May 15, 2012 at 10:13 am
I am working on streamlining some work that another group here is doing. They have a series of several hundred documents (entered into a table). The document naming structure is not really "standard" meaning that there is a set pattern. Other than the first two characters are Alpha (ex: SE).
I have stripped out those characters as the first level of my order by gets them all together. The problem comes when I try and sort the following:
11e
11EOa
11f
15c
1a
1a
1b
After these strings there is a space and then the rest of the file name. I just need to get these in order. I thought about trying to split the numeric from the alpha, but have not been very successful.
my order by is based on:
substring(eso.documentTitle, 3, CHARINDEX(' ', eso.documentTitle)-2)
As you can see there are some that have a single digit, and some that have multiple characters after the numbers. Any thoughts on the best way to attack this? I am trying to do this in my TSQL, as I am grabbing the data and throwing it into a temp table to redo the sort order (IE: update the original table as it is based on the order in which these files where entered into the DB.)
Hope this makes sense....
TIA.
May 15, 2012 at 10:17 am
...
Hope this makes sense....
...
It would make full sense, if you could show the exact expected result based on your sample. It would help to understand how you want your data be sorted...
May 15, 2012 at 10:20 am
Here is a subset of the data showing the current problem. notice that 2a comes after 27n. there unfortunately is no pattern or set number of files that can or will be present. Some may have OO27a-g or they may go to a-n. Hope that is clearer.

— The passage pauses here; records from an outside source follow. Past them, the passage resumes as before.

Lemma value_no_newline q v : value_ok q v -> newline ∉ v.
Proof.
  intros [H _] Hn. rewrite Forall_forall in H. specialize (H _ Hn). by destruct q.
Qed.
Lemma value_line q k v : newline ∉ k -> value_ok q v -> newline ∉ k ++ "="%char :: print_value q v.
Proof. intros Hk Hv%value_no_newline. rewrite not_elem_of_app, not_elem_of_cons. split_and!; [done|done|]. unfold print_value. destruct q; [|done].
  rewrite not_elem_of_cons, not_elem_of_app, not_elem_of_cons. split_and!; try done. apply not_elem_of_nil.
Qed.
Lemma print_key_line q k v c : newline ∉ k -> value_ok q v -> newline <> c -> newline ∉ print_key q k v c.
Proof.
  intros Hk Hv Hc. pose proof (value_line q k v Hk Hv) as H. unfold print_key.
  change ("="%char :: print_value q v ++ [c]) with (("="%char :: print_value q v) ++ [c]). rewrite app_assoc, not_elem_of_app. split; [done|].
  rewrite not_elem_of_cons. split; [done|apply not_elem_of_nil].
Qed.
(** The entry is a line, which starts with its first key. *)
Lemma print_entry_line e : entry_ok e -> exists l, print_entry e = l ++ [newline] /\ (newline ∉ l).
Proof.
  intros (Ho & Hn & _).
  exists (match e_names e with
    | None => []
    | Some (v, None) => print_key (e_quoted e) "VENDOR" v ","
    | Some (v, Some m) => print_key (e_quoted e) "VENDOR" v "," ++ print_key (e_quoted e) "model" m ","
    end ++ ("OPTIONS" : bytes) ++ "="%char :: print_value (e_quoted e) (e_options e)).
  split; [unfold print_entry, print_key at 4; by rewrite <- !app_assoc|].
  assert ((newline ∉ ("OPTIONS" : bytes)) /\ (newline ∉ ("VENDOR" : bytes)) /\ (newline ∉ ("model" : bytes))) as (K1 & K2 & K3).
  { split_and!; by apply (bool_decide_unpack _). }
  rewrite not_elem_of_app. split; [|by apply value_line].
  destruct (e_names e) as [[v [m|]]|]; cbn [from_option] in Hn; [| |apply not_elem_of_nil].
  - destruct Hn as [Hv Hm]. rewrite not_elem_of_app. split; by apply print_key_line.
  - destruct Hn as [Hv _]. by apply print_key_line.
Qed.
Lemma print_entry_start e : exists c s, print_entry e = c :: s /\ isspace c = false /\ (c ==c "#") = false.
Proof. unfold print_entry. by destruct (e_names e) as [[v [m|]]|]; eexists _, _. Qed.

OO27k Informed Consent from Persons with Limited
OO27l Expedited Review
OO27m IRB Review of Modifications
OO27n Recruiting Potential Research Participants
OO2a Tim Parker CV 2011 10 25
OO3a Nursing Quality Plan 2011
OO3b 2011 Safety Mgmt Plan
OO3c Health System 2010 Community Benefit
May 15, 2012 at 10:24 am
in a similar situation, i've used a function dbo.StripNonNumeric, which leaves just the string 0-9, which i could convert to an integer;
then i could do
ORDER BY
CONVERT(int,dbo.StripNonNumeric(SomeColumn)),,
SomeColumn
As long as you understand the sorting ramifications, like
that "11AB23" will get converted to 1123 for the order,
that's one way to tackle it.
Lowell
May 15, 2012 at 10:30 am
Removing all digits may not help for cases like:
OO1a 2011 Zero
OO1a 2012 Non-Zero
as OP, if I understand correctly, would want to sort them as above, and stripping digits would sort them as
OO1a 2012 Non-Zero
OO1a 2011 Zero
Question: what is the maximum number of digits between your OO prefix and the first Alpha-character you want to be significant for sorting?
May 15, 2012 at 10:31 am
YUCK!!! Can you go to the to other group and tell him how horrible their naming convention is? Add an underscore, space, anything...
OO_27_a
Fixing this at the source will be far better than trying to unravel it later.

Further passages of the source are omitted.